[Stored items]
-------

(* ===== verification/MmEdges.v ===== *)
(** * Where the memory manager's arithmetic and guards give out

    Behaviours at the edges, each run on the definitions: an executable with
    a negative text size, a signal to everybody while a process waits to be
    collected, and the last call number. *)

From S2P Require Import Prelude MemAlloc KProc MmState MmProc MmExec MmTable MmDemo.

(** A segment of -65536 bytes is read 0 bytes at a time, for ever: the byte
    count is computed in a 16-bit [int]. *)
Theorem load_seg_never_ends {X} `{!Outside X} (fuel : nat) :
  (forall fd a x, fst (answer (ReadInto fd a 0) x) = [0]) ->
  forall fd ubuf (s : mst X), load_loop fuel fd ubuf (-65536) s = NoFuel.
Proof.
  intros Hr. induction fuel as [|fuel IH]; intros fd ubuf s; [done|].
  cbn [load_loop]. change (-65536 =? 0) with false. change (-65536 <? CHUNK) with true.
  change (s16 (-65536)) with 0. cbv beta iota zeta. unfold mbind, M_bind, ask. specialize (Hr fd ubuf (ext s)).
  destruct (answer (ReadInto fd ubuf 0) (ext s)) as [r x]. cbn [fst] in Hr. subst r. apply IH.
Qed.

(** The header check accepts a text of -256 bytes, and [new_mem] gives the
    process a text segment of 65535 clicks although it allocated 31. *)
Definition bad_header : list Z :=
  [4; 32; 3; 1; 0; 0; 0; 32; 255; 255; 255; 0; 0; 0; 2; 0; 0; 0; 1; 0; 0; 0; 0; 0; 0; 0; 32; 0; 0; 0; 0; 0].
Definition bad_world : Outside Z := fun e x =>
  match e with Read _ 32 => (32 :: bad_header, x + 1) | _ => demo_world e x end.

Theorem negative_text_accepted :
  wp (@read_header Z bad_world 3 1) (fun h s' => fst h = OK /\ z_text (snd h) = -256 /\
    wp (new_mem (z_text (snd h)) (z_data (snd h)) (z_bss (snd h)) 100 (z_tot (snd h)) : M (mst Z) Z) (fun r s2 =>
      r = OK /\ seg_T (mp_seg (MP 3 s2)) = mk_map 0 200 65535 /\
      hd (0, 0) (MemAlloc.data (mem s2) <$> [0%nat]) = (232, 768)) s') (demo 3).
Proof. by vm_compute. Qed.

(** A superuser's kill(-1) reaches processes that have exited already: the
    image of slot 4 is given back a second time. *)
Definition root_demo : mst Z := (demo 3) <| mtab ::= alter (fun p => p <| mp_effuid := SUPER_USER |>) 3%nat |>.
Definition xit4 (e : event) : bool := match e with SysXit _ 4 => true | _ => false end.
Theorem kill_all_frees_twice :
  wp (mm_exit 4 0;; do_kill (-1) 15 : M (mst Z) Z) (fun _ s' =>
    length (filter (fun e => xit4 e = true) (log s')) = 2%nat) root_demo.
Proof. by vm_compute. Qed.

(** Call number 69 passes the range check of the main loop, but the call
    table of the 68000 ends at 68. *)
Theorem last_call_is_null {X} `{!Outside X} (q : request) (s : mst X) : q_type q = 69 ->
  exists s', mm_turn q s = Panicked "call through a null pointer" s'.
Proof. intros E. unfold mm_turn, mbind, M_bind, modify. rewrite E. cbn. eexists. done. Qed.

-------

What needs to be done
Please return the lines above that run from the line containing "match e with Read" to the line containing "q_type q = 69 ->", inclusive, exactly and with no other lines.

Solution
  match e with Read _ 32 => (32 :: bad_header, x + 1) | _ => demo_world e x end.

Theorem negative_text_accepted :
  wp (@read_header Z bad_world 3 1) (fun h s' => fst h = OK /\ z_text (snd h) = -256 /\
    wp (new_mem (z_text (snd h)) (z_data (snd h)) (z_bss (snd h)) 100 (z_tot (snd h)) : M (mst Z) Z) (fun r s2 =>
      r = OK /\ seg_T (mp_seg (MP 3 s2)) = mk_map 0 200 65535 /\
      hd (0, 0) (MemAlloc.data (mem s2) <$> [0%nat]) = (232, 768)) s') (demo 3).
Proof. by vm_compute. Qed.

(** A superuser's kill(-1) reaches processes that have exited already: the
    image of slot 4 is given back a second time. *)
Definition root_demo : mst Z := (demo 3) <| mtab ::= alter (fun p => p <| mp_effuid := SUPER_USER |>) 3%nat |>.
Definition xit4 (e : event) : bool := match e with SysXit _ 4 => true | _ => false end.
Theorem kill_all_frees_twice :
  wp (mm_exit 4 0;; do_kill (-1) 15 : M (mst Z) Z) (fun _ s' =>
    length (filter (fun e => xit4 e = true) (log s')) = 2%nat) root_demo.
Proof. by vm_compute. Qed.

(** Call number 69 passes the range check of the main loop, but the call
    table of the 68000 ends at 68. *)
Theorem last_call_is_null {X} `{!Outside X} (q : request) (s : mst X) : q_type q = 69 ->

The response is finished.